Mammal
Southern Tamandua
Tamandua tetradactyla

The Southern Tamandua is a tree-climbing 'lesser anteater', a tan-and-black mammal with a long tubular snout, no teeth, and a prehensile tail it uses like a fifth limb. Smaller and far more arboreal than the giant anteater, it is one of Trinidad's most distinctive forest residents, often given the local name 'matapel' or simply anteater.
Appearance
Head and body length runs roughly 34 to 88 cm, with a naked prehensile tail of similar length and a weight commonly between 3.5 and 7 kg. The coat is short and coarse, typically blond or tan with a bold black 'vest' wrapping the shoulders, back and flanks, though some individuals are almost uniformly pale. The snout is long, narrow and slightly down-curved, ending in a tiny mouth from which a sticky worm-like tongue extends; the eyes and ears are small.
Behaviour
It is a solitary, mainly nocturnal animal that moves slowly and deliberately through the canopy and along the ground, gripping branches with its prehensile tail and powerful curved foreclaws. Those same claws are a formidable defence: when cornered it rears back on its hind legs and tail, spreads its forelimbs and slashes, and can release a strong musky odour from an anal gland. It shelters by day in hollow trees, burrows or dense tangles of vines and epiphytes.
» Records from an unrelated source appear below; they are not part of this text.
Definition onNotification (c : MCPClient T) (callback : string -> json -> res unit)
  : MCPClient T :=
  mkClient (transport_ c) (initialized_ c) (request_id_counter_ c) (pending_requests_ c)
           (promises_ c) (subscriptions_ c) (Some callback) (responseCallback_ c)
           (calls_ c) (log_ c).

Definition onResponse (c : MCPClient T) (callback : RequestId -> Response -> res unit)
  : MCPClient T :=
  mkClient (transport_ c) (initialized_ c) (request_id_counter_ c) (pending_requests_ c)
           (promises_ c) (subscriptions_ c) (notificationCallback_ c) (Some callback)
           (calls_ c) (log_ c).

(** [struct ClientInfo], the members that [initialize] reads. *)
Record ClientInfo : Type := mkClientInfo {
  client_name : string;
  client_version : string;
}.

(** [MCPClient::initialize] *)
Definition initialize (c : MCPClient T) (clientInfo : ClientInfo) : res nat * MCPClient T :=
  if negb (isConnected c) then (Throw (ExStd "Client not connected"), c)
  else
    let params : gmap string json := <["protocolVersion" := JString "2024-11-05"]> ∅ in
    let params := <["capabilities" := json_object]> params in
    let params :=
      <["clientInfo" := JObject (<["version" := JString (client_version clientInfo)]>
                                   (<["name" := JString (client_name clientInfo)]> ∅))]>
        params in
    sendRequest c "initialize" (JObject params).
Tamanduas are most common near streams and rivers where vine-rich vegetation supports abundant insect prey.
Diet and breeding
The diet is almost entirely ants and termites, especially arboreal species, located by a keen sense of smell and extracted by tearing open nests with the foreclaws and lapping up insects with the long sticky tongue. It deliberately avoids ants with strong chemical defences, such as army ants and leaf-cutter ants, and will also take some bees and honey. A single young is usually born after a gestation of around 4 to 5 months; the infant rides on the mother's back and is later parked on a branch while she forages. A notable quirk is that, lacking teeth, it relies on a muscular stomach to grind its food.
In Trinidad and Tobago
The Southern Tamandua is native to Trinidad, where it occurs in forests, secondary growth and plantation edges across much of the island, but it is absent from Tobago. It plays a useful ecological role as a controller of ant and termite populations. Globally the species is listed by the IUCN as Least Concern given its wide range, though road kills and habitat clearance are local pressures.